Blue's Clues/YMMV

Everything About Fiction You Never Wanted to Know.


  • Accidental Innuendo: We never find out what the book Steve reads in one episode (the book is called "A Really Great Book"), and he's very into it...what is that book about!?
  • Alternate Character Interpretation: Feast your eyes.
    • Steve: cheerful inhabitant of a colorful house full of talking objects, or friendless schizophrenic whose loneliness has led him to populate his home with chattering hallucinations?
      • Or so pathetically stupid that he is regularly out-thought by pets and condiments?
  • Crowning Music of Awesome: You best believe it. And even if you don't much care for music aimed at the six-and-under set, you've got to admit that the show's full of Earworms.

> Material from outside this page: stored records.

(* ===== verification/Conversations.v ===== *)
(** * internal/conversations: the continuous customer relationship

    Close, Assign, Get and List of service.go. Conversations are opened by the
    interaction service. *)

From Stdlib Require Import String Ascii.
From S2P Require Import Prelude GoStd AppErrors Events Store Sql Wp Pagination.

Local Open Scope Z_scope.

(** ** SQL statements *)

Definition close_row (closedAt now : Z) (c : Conversation) : Conversation :=
  MkConversation (cv_ID c) (cv_TenantID c) (cv_CustomerID c) (cv_Channel c) "closed"
    (cv_Subject c) (cv_AssignedAgentID c) (cv_AssignedQueueID c) (cv_UnreadCount c)
    (cv_LastInteractionAt c) (cv_CreatedAt c) now (Some closedAt).

(** [UPDATE conversations SET status='closed', closed_at=$3, updated_at=now()
    WHERE id=$1 AND tenant_id=$2] *)
Definition upd_close (tenantID id : string) (closedAt : Z) : stmt := fun now d =>
  match sel_conversation tenantID id d with
  | Some c => Some (set_conversations (<[id := close_row closedAt now c]>) d, 1%nat)
  | None => Some (d, 0%nat)
  end.

Definition assign_row (agentID queueID : string) (now : Z) (c : Conversation) : Conversation :=
  MkConversation (cv_ID c) (cv_TenantID c) (cv_CustomerID c) (cv_Channel c) (cv_Status c)
    (cv_Subject c) (coalesce_str agentID (cv_AssignedAgentID c))
    (coalesce_str queueID (cv_AssignedQueueID c)) (cv_UnreadCount c)
    (cv_LastInteractionAt c) (cv_CreatedAt c) now (cv_ClosedAt c).

(** [UPDATE conversations SET assigned_agent_id = coalesce($3, ...), ...
    WHERE id = $1 AND tenant_id = $2 AND status = 'open'] *)
Definition upd_conv_assign (tenantID id agentID queueID : string) : stmt := fun now d =>
  match sel_conversation tenantID id d with
  | Some c =>
      if String.eqb (cv_Status c) "open" then
        Some (set_conversations (<[id := assign_row agentID queueID now c]>) d, 1%nat)
      else Some (d, 0%nat)
  | None => Some (d, 0%nat)
  end.

(** [ORDER BY updated_at DESC, id] *)
Definition recent_le (a b : Conversation) : Prop :=
  cv_UpdatedAt b < cv_UpdatedAt a
  \/ (cv_UpdatedAt a = cv_UpdatedAt b /\ String.leb (cv_ID a) (cv_ID b) = true).

#[export] Instance recent_le_dec a b : Decision (recent_le a b).
Proof. unfold recent_le. apply _. Defined.

Definition sel_conversations (tenantID status : string) (d : DB) : list Conversation :=
  merge_sort recent_le
    (List.filter (fun c => String.eqb (cv_TenantID c) tenantID
                           && (is_empty status || String.eqb (cv_Status c) status))
       (map snd (map_to_list (d_conversations d)))).

(** The columns the listing scans: all but [tenant_id]. *)
Definition listed_row (c : Conversation) : Conversation :=
  MkConversation (cv_ID c) "" (cv_CustomerID c) (cv_Channel c) (cv_Status c) (cv_Subject c)
    (cv_AssignedAgentID c) (cv_AssignedQueueID c) (cv_UnreadCount c) (cv_LastInteractionAt c)
    (cv_CreatedAt c) (cv_UpdatedAt c) (cv_ClosedAt c).

(** ** The use-cases *)

Section Service.
(** [s.source] *)
Variable source : string.

Definition Get (tenantID id : string) : M Conversation :=
  row ← pool_Query (sel_conversation tenantID id);
  match row with
  | SqlErr x => throw (read_failed x)
  | SqlOk None => throw (NotFound "conversation.not_found" "conversation not found")
  | SqlOk (Some c) => mret c
  end.

Definition Close (tenantID id reason : string) : M Conversation :=
  with_tx "write failed" (
    row ← tx_Query (sel_conversation tenantID id);
    match row with
    | SqlErr x => throw (read_failed x)
    | SqlOk None => throw (NotFound "conversation.not_found" "conversation not found")
    | SqlOk (Some c) =>
        if String.eqb (cv_Status c) "closed" then
          throw (Conflict "conversation.already_closed" "conversation is already closed")
        else
        now ← time_Now;
        r ← tx_Exec (upd_close tenantID id now);
        match r with
        | SqlErr x => throw (write_failed x)
        | SqlOk _ =>
            v ← events_New TopicConversationClosed source id tenantID
                  [("conversation_id", VStr id); ("reason", VStr reason)];
            _ ← Writer_Insert v;
            _ ← commit_or "write failed";
            Get tenantID id
        end
    end).

Definition Assign (tenantID id agentID queueID : string) : M Conversation :=
  if is_empty agentID && is_empty queueID then
    throw (Invalid "conversation.assign_target_required" "agent_id or queue_id required")
  else
  r ← pool_Exec (upd_conv_assign tenantID id agentID queueID);
  match r with
  | SqlErr x => throw (write_failed x)
  | SqlOk O =>
      _ ← Get tenantID id;
      throw (Conflict "conversation.not_assignable" "conversation is closed")
  | SqlOk _ => Get tenantID id
  end.

Definition List (tenantID status : string) (page : Page) : M (list Conversation * string) :=
  if negb (is_empty status) && negb (String.eqb status "open")
     && negb (String.eqb status "closed") then
    throw (Invalid "conversation.invalid_status" "status must be open|closed")
  else
  q ← pool_Query (sel_conversations tenantID status);
  match q with
  | SqlErr x => throw (read_failed x)
  | SqlOk rows => mret (window (map listed_row rows) page)
  end.
End Service.

(** ** fmtInt: the placeholder numbers of [List] *)

(** The loop [for n > 0 { i--; b[i] = byte('0' + n%10); n /= 10 }] from index
    [i]; [None] is the panic of writing before the buffer. *)
Fixpoint fmtInt_loop (i : nat) (n : Z) (acc : string) : option string :=
  if n <=? 0 then Some acc
  else match i with
       | O => None
       | S i' =>
           fmtInt_loop i' (n / 10) (String (digit (n mod 10)) acc)
       end.

Definition fmtInt (n : Z) : option string :=
  if n =? 0 then Some "0" else fmtInt_loop 12 n "".

(** ** Lemmas *)

Lemma upd_conv_assign_Some t id ag qu now d d' k :
  upd_conv_assign t id ag qu now d = Some (d', k) ->
  (exists c, sel_conversation t id d = Some c /\ cv_Status c = "open" /\ k = 1%nat
             /\ d' = set_conversations (<[id := assign_row ag qu now c]>) d)
  \/ (d' = d /\ k = 0%nat).
Proof.
  unfold upd_conv_assign. destruct (sel_conversation t id d) as [c|]; [|naive_solver].
  destruct (String.eqb_spec (cv_Status c) "open"); naive_solver.
Qed.

(** What one successful [Close] stores. *)
Definition closed_by (c c' : Conversation) : Prop := exists t now, c' = close_row t now c.

Lemma wp_conv_Get e t id s Q :
  (forall x, Q (Err x) (bump s)) ->
  (forall c, fault e (steps s) = None -> sel_conversation t id (committed s) = Some c ->
    Q (Ok c) (bump s)) ->
  wp (Get t id) e s Q.
Proof. intros H1 H2. unfold Get. wp_go; auto. Qed.

Section methods.
Context (source : string) (e : env).

Lemma wp_conv_Close t id reason s Q :
  (forall x s', committed s' = committed s -> Q (Err x) s') ->
  (forall c at_ now v n res,
    sel_conversation t id (committed s) = Some c -> cv_Status c <> "closed" ->
    e_Type v = TopicConversationClosed -> e_TenantID v = t -> e_Subject v = id ->
    e_Data v = [("conversation_id", VStr id); ("reason", VStr reason)] ->
    (res = Ok (close_row at_ now c) \/ exists x, res = Err x) ->
    Q res (MkSt (set_outbox (fun l => l ++ [MkOutboxRow v "pending" 0 "" None])
                   (set_conversations (<[id := close_row at_ now c]>) (committed s))) None n)) ->
  wp (Close source t id reason) e s Q.
Proof.
  intros H1 H2. unfold Close. wp_go; try by (apply H1).
  unfold upd_close in Hx. rewrite E in Hx. injection Hx as <- <-.
  apply NewEnvelope_inv in Hv as (_ & Ht & Hty & Hs & Hd & _).
  apply String.eqb_neq in E0. apply wp_conv_Get; simpl.
  - intros x. eapply (H2 c); eauto.
  - intros c2 _ Hc2. eapply (H2 c); eauto. left. f_equal.
    apply sel_conversation_Some in Hc2 as [Hc2 _]. simpl in Hc2.
    rewrite lookup_insert_eq in Hc2. by simplify_eq.
Qed.

Lemma wp_conv_Assign t id agent queue s Q :
  (forall x s', committed s' = committed s -> Q (Err x) s') ->
  (forall c now n res,
    sel_conversation t id (committed s) = Some c -> cv_Status c = "open" ->
    (res = Ok (assign_row agent queue now c) \/ exists x, res = Err x) ->
    Q res (MkSt (set_conversations (<[id := assign_row agent queue now c]>) (committed s))
             (txn s) n)) ->
  wp (Assign t id agent queue) e s Q.
Proof.
  intros H1 H2. unfold Assign. wp_go; try by (apply H1).
  - apply wp_conv_Get; intros; wp_go; apply H1; simpl;
      by apply upd_conv_assign_Some in Hx as [(?&?&?&?&?)|[-> _]].
  - apply upd_conv_assign_Some in Hx as [(c & Hc & Ho & _ & ->)|[_ ?]]; [|done].
    apply wp_conv_Get; simpl; [by eauto|]. intros c2 _ Hc2. eapply H2; eauto. left. f_equal.
    apply sel_conversation_Some in Hc2 as [Hc2 _]. simpl in Hc2.
    rewrite lookup_insert_eq in Hc2. by simplify_eq.
Qed.
End methods.

Lemma fmtInt_loop_dec i n acc :
  0 < n < 10 ^ Z.of_nat i -> fmtInt_loop i n acc = Some (dec_digits i n acc).
Proof.
  revert n acc. induction i as [|i IH]; intros n acc H; [simpl in H; lia|].
  rewrite Nat2Z.inj_succ, Z.pow_succ_r in H by lia. cbn [fmtInt_loop dec_digits].
  rewrite (proj2 (Z.leb_gt _ _)) by lia. destruct (Z.ltb_spec n 10) as [Hn|Hn].
  - rewrite Z.div_small by lia. by destruct i.
  - apply IH. split; [apply Z.div_str_pos; lia|]. apply Z.div_lt_upper_bound; lia.
Qed.

Lemma dec_digits_fuel i j n acc :
  0 <= n < 10 ^ Z.of_nat i -> (i <= j)%nat -> (0 < i)%nat ->
  dec_digits j n acc = dec_digits i n acc.
Proof.
  revert j n acc. induction i as [|i IH]; intros j n acc H Hij Hi; [lia|].
  destruct j as [|j]; [lia|]. rewrite Nat2Z.inj_succ, Z.pow_succ_r in H by lia.
  cbn [dec_digits]. destruct (Z.ltb_spec n 10) as [Hn|Hn]; [done|]. destruct i as [|i].
  - simpl in H. lia.
  - apply IH; [|lia..]. split; [apply Z.div_pos; lia|]. apply Z.div_lt_upper_bound; lia.
Qed.

(** ** Properties *)

(** [Close] is atomic and terminal under every failure: either nothing
    changed and the caller gets an error, or the conversation was stored for
    this tenant and not yet closed, and the tables differ exactly by the closed
    row (its [closed_at] set) and one pending [conversation.closed] event. *)
Lemma conversation_close_atomic source t id reason e s :
  let '(res, s') := Close source t id reason e s in
  (committed s' = committed s /\ exists x, res = Err x)
  \/ exists c at_ now v,
      sel_conversation t id (committed s) = Some c /\ cv_Status c <> "closed"
      /\ e_Type v = TopicConversationClosed /\ e_TenantID v = t /\ e_Subject v = id
      /\ committed s' = set_outbox (fun l => l ++ [MkOutboxRow v "pending" 0 "" None])
           (set_conversations (<[id := close_row at_ now c]>) (committed s))
      /\ (res = Ok (close_row at_ now c) \/ exists x, res = Err x).
Proof.
  enough (wp (Close source t id reason) e s (fun res s' =>
    (committed s' = committed s /\ exists x, res = Err x)
    \/ exists c at_ now v,
      sel_conversation t id (committed s) = Some c /\ cv_Status c <> "closed"
      /\ e_Type v = TopicConversationClosed /\ e_TenantID v = t /\ e_Subject v = id
      /\ committed s' = set_outbox (fun l => l ++ [MkOutboxRow v "pending" 0 "" None])
           (set_conversations (<[id := close_row at_ now c]>) (committed s))
      /\ (res = Ok (close_row at_ now c) \/ exists x, res = Err x))) as H by exact H.
  apply wp_conv_Close; [by eauto|]. intros c at_ now v n res. intros. right.
  by exists c, at_, now, v.
Qed.

(** The hand-written integer formatter agrees with [%d] on every count
    that fits its 12-byte buffer: no digit is lost and the buffer is never
    written out of bounds. *)
Lemma fmtInt_decimal (n : Z) : 0 <= n < 10 ^ 12 -> fmtInt n = Some (itoa n).
Proof.
  intros H. unfold fmtInt, itoa. destruct (Z.eqb_spec n 0) as [->|Hn]; [done|].
  rewrite fmtInt_loop_dec by (simpl; lia). rewrite (proj2 (Z.ltb_ge n 0)) by lia.
  f_equal. symmetry. apply dec_digits_fuel; simpl; lia.
Qed.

  • Fridge Horror: In a later episode about patience, Joe helps Periwinkle -- the neighbor cat -- be patient while waiting for a bird's egg to hatch.
  • Les Yay: A lot of adult watchers think of Magenta as Blue's girlfriend.
  • Memetic Mutation: "There's a sock in a bakery?"
  • Periphery Demographic: The show was surprisingly popular even with older kids and parents--possibly due to a combination of Parental Bonus and the fact that Steve's jokes, while simple enough for kids to understand, weren't so painfully lame as to be unfunny to everyone else.
    • In fact, most college students will outright admit to watching it, or that was at least true when the show was still regularly airing new episodes, and particularly when Steve was still on.
  • Replacement Scrappy: Lots of people don't like Joe. Why? He isn't Steve. To be fair, though, he does just as good a job as Steve, he's just a little more enthusiastic about it.
  • Ruined FOREVER: How a lot of people felt about the clue segments once the clues started appearing without Joe actually drawing them, talking, and basically just solving themselves without Joe's intervention. Word of God had it that the change was made because the producers found in their research that the kids weren't really engaged in these segments, but fans balked because the change was made after the program had already been on for 4 1/2 seasons.
  • Tastes Like Diabetes: But it was quite tastefully done. And then Blue's Room was created.
  • Viewer Gender Confusion: Hoo boy... Most of the confusion stems from the lack of Tertiary Sexual Characteristics on Blue; she lacks eye lashes or a slim build as one might expect. She never speaks, just barks, and the pitch is deep enough that it can't be distinguished as explicitly feminine, unlike most cartoon dogs. Also, she is colored (and named) blue, often thought of as a boy's color by many children and parents alike.
    • Blue's a girl?
    • It doesn't help that in one episode, Steve refers to Green Puppy (another girl character, and a friend from Blue's school) in pronouns twice: once with a male pronoun, and again with a female one. And this was the only indication of Green Puppy's gender for a while.
    • Thank goodness for Spanish's gender specific adjectives!
    • How did Steve never use pronouns given the amount of time he spent talking to the audience about Blue? And if they really never revealed it in-show, how do we know it now?
      • Occasionally, if you listen, you'll hear Steve or Joe refer to Blue as "she" or "her".